Read The Passionate Year Page 21


  He went out into the storm of wind for a few moments before going to bed. Never, till then, had Lavery’s seemed so desolate, so mightily cruel. He walked in sheer morbidness of spirit to the pavilion steps where he and Helen, less than a year ago, had thought themselves the happiest couple in the world. There was no moonlight now, and the pavilion was a huge dark shadow. Poor Helen—poor Helen! He wished he had never met her.

  * * *

  CHAPTER IV

  I

  The torture of his soul went on. He lost grip of his House; he was unpopular now, and he knew it. Smallwood and other influential members of the school openly cut him in the street. A great silence (so he often imagined, but it could not have been really so) fell upon the Masters’ Common-Room whenever he entered it. Pritchard, so he heard, was in the habit of making cheap jokes against him with his class.
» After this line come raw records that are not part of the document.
Lemma identify_conv_reads msg rd out c k :
  zlen msg ≤ 4096 → pending rd = identify_answer msg ++ k →
  ∃ rd', identify_conv (Stream (Duplex rd out None) c) =
    (match parseIdentify msg with Some (Ret info) => Ret (Some info) | _ => Panic end,
     Stream (Duplex rd' (out ++ framed header ++ framed (id_proto ++ newline)) None) c) ∧
    pending rd' = k.
Proof.
  intros Hm Hp. unfold identify_answer in Hp. rewrite <- !app_assoc in Hp.
  destruct (ms_select_answered id_proto rd out _ _ c id_proto_ok (or_intror eq_refl) Hp)
    as (rd1 & E1 & Hp1 & _).
  destruct (readOnePb_app msg k rd1 (out ++ framed header ++ framed (id_proto ++ newline)) None c Hm Hp1)
    as (rd2 & E2 & Hp2 & _).
  exists rd2. split; [|done]. unfold identify_conv.
  rewrite (or_else_ret _ _ _ _ _ _ E1), (or_else_ret _ _ _ _ _ _ E2).
  by destruct (parseIdentify msg) as [[]|].
Qed.

(** ** Components of a multiaddress *)

Record component := mkComp { m_code : Z; m_name : string; m_size : Z; m_val : bytes }.

Definition comp_ok (c : component) : Prop :=
  0 ≤ m_code c < 2 ^ 64 ∧ maProto_of (m_code c) maProtos = Some (m_name c, m_size c) ∧
  (0 < m_size c → zlen (m_val c) = m_size c) ∧ (m_size c = 0 → m_val c = []) ∧
  zlen (m_val c) < 2 ^ 63.

Definition comp_bytes (c : component) : bytes :=
  encodeVarint (m_code c) ++
  (if m_size c <? 0 then encodeVarint (zlen (m_val c)) else []) ++ m_val c.

Definition comp_text (c : component) : bytes :=
  slash ++ str (m_name c) ++ (if m_size c =? 0 then [] else ma_value (m_name c) (m_val c)).

Lemma ma_take_comp c rest :
  comp_ok c → m_size c ≠ 0 → zlen (m_val c ++ rest) < 2 ^ 63 →
  ma_take (m_size c) ((if m_size c <? 0 then encodeVarint (zlen (m_val c)) else []) ++ m_val c ++ rest) =
  Some (m_val c, rest).
Proof.
  intros (_ & _ & Hs & _ & Hv) Hz Hall. rewrite zlen_app in Hall. unfold ma_take.
  pose proof (zlen_nonneg (m_val c)) as Hn. pose proof (zlen_nonneg rest) as Hr.
  destruct (m_size c >? 0) eqn:E1; zbool.
  - destruct (m_size c <? 0) eqn:E2; zbool; [lia|]. specialize (Hs ltac:(lia)). cbn [app].
    rewrite zlen_app. destruct (_ <? _) eqn:E3; zbool; [lia|].
    rewrite <- Hs. unfold zlen. by rewrite Nat2Z.id, take_app_length, drop_app_length.
  - destruct (m_size c <? 0) eqn:E2; zbool; [|lia]. rewrite decodeVarint_encodeVarint by lia.
    pose proof (zlen_encodeVarint (zlen (m_val c))) as L. rewrite !zlen_app.
    destruct (_ || _) eqn:E3.
    + apply orb_true_iff in E3 as [E3|E3]; zbool; [lia|]. exfalso. revert E3. unfold u64.
      set (a := zlen (encodeVarint _)) in *. replace (a + (zlen (m_val c) + zlen rest) - a) with (zlen (m_val c) + zlen rest) by lia.
      rewrite wrap_u_small by lia. lia.
    + rewrite rest_at_varint. unfold zlen. by rewrite Nat2Z.id, take_app_length, drop_app_length.
Qed.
Even Clanwell took him aside one evening and asked him why he had dropped the habit of coming up to coffee. “Why don’t you come up for a chat sometime?” he asked, and from the queer look in his eyes Speed knew well enough what the chat was likely to be about.

  “Oh, I’m busy,” he excused himself. He added: “Perhaps I’ll drop in sometime, though.”

  “Yes, do,” said Clanwell encouragingly. But Speed never did.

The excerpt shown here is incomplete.